[SUPPLIED MATERIAL]
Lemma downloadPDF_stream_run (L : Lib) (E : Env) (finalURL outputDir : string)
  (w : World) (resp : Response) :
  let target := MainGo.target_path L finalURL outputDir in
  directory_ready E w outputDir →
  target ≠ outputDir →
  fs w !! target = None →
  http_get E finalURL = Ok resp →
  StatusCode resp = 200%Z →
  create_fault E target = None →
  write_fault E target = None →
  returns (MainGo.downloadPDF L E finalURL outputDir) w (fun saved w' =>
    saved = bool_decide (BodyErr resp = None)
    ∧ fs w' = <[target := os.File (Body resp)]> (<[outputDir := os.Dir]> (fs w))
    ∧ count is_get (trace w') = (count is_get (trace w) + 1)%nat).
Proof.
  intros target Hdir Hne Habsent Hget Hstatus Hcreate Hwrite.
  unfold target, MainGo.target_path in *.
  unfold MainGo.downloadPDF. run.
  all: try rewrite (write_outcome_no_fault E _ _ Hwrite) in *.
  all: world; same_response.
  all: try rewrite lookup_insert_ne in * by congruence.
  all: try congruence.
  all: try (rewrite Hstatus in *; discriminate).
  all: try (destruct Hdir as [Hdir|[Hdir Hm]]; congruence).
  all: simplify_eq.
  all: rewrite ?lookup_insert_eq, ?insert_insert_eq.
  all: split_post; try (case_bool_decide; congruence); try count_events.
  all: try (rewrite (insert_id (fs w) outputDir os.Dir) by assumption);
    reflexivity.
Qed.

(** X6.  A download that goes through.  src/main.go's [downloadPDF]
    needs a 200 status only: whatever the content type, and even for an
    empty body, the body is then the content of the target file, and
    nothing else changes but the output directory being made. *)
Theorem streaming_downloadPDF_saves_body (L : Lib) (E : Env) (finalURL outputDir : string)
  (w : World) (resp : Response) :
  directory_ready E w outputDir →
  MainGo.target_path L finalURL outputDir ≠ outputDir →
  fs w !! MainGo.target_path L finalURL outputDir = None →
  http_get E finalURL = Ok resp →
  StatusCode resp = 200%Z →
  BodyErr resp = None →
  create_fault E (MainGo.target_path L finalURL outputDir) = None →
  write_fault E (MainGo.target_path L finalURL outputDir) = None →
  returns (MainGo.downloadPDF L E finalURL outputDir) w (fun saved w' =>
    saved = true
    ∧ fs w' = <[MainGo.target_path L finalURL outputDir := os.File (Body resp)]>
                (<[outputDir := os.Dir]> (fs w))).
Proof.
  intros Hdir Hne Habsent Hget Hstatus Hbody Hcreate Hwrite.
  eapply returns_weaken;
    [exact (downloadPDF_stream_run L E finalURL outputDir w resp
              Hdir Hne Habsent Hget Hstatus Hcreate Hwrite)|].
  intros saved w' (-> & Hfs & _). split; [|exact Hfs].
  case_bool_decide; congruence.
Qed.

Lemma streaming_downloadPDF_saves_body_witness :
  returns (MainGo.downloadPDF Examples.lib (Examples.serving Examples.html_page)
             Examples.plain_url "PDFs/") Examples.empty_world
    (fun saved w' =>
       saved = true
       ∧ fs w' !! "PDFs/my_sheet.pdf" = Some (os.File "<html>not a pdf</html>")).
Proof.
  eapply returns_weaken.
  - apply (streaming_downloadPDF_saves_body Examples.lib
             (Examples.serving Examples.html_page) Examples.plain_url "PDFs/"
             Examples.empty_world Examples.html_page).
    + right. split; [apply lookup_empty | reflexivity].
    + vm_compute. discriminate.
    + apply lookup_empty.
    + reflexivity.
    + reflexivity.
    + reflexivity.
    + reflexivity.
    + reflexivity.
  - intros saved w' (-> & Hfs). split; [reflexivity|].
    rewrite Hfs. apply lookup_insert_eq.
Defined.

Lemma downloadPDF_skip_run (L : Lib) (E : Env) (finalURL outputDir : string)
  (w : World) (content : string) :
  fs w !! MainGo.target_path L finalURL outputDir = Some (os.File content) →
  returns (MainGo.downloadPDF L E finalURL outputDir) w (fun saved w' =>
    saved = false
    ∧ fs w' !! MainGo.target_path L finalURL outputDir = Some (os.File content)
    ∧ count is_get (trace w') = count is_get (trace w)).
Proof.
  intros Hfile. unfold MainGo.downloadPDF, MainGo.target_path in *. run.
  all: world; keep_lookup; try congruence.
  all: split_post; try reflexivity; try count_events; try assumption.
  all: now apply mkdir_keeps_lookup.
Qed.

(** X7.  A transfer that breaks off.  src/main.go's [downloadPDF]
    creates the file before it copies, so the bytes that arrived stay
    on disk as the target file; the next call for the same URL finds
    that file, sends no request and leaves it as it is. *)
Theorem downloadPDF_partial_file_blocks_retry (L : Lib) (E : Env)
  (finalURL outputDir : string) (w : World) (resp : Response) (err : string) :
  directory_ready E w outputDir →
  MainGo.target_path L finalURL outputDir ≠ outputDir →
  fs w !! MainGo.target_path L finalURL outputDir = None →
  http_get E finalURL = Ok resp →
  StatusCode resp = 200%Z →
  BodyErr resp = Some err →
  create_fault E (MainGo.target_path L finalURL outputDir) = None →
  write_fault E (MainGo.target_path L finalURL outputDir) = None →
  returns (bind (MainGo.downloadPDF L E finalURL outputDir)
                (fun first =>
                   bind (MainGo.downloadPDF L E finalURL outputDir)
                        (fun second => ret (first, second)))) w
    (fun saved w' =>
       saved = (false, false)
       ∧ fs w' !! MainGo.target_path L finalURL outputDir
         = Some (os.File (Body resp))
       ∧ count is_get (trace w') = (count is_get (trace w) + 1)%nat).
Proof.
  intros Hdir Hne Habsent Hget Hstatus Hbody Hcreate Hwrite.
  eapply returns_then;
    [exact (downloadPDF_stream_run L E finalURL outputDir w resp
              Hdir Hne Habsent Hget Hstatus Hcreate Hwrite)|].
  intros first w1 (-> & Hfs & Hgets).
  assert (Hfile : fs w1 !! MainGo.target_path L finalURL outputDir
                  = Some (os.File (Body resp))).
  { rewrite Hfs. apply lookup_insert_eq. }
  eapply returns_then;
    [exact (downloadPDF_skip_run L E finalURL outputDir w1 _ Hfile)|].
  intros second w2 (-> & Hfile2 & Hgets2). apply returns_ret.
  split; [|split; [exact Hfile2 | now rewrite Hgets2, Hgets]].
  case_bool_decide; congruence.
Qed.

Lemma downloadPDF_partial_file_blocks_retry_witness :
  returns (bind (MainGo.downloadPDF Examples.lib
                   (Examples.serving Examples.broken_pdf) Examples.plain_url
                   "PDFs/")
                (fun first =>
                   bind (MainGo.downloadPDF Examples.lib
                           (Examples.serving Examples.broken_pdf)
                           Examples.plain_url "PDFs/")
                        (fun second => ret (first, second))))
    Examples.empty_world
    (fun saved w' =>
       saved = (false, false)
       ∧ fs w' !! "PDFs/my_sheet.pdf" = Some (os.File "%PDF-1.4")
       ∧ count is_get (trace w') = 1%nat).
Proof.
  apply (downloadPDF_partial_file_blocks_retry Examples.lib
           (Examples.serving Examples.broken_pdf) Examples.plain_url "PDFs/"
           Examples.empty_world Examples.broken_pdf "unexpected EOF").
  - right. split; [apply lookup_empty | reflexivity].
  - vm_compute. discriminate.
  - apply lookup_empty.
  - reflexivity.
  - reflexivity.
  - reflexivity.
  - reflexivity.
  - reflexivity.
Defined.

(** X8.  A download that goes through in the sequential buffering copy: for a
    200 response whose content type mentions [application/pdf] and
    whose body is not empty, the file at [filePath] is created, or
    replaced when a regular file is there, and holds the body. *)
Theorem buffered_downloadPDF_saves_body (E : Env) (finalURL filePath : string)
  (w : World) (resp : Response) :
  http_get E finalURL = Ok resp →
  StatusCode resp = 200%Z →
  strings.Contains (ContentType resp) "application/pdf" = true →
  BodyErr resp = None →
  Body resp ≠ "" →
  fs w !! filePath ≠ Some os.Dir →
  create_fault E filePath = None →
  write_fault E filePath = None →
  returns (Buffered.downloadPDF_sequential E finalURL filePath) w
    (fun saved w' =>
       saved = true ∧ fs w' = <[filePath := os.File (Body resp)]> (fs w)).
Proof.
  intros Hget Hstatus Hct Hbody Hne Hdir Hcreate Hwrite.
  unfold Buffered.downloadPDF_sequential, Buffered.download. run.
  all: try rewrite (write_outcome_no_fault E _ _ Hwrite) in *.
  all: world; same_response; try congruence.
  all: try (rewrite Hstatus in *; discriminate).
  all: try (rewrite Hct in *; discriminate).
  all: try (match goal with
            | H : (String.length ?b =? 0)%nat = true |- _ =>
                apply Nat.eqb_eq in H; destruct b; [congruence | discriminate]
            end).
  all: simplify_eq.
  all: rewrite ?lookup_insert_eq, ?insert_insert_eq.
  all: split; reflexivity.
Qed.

[EXERCISE PROMPT] Set down precisely the lines above between the line holding "all: try (rewrite (insert_id" and the line holding "nothing else changes", inclusive, and nothing beyond them.

[OUTPUT]
  all: try (rewrite (insert_id (fs w) outputDir os.Dir) by assumption);
    reflexivity.
Qed.

(** X6.  A download that goes through.  src/main.go's [downloadPDF]
    needs a 200 status only: whatever the content type, and even for an
    empty body, the body is then the content of the target file, and
    nothing else changes but the output directory being made. *)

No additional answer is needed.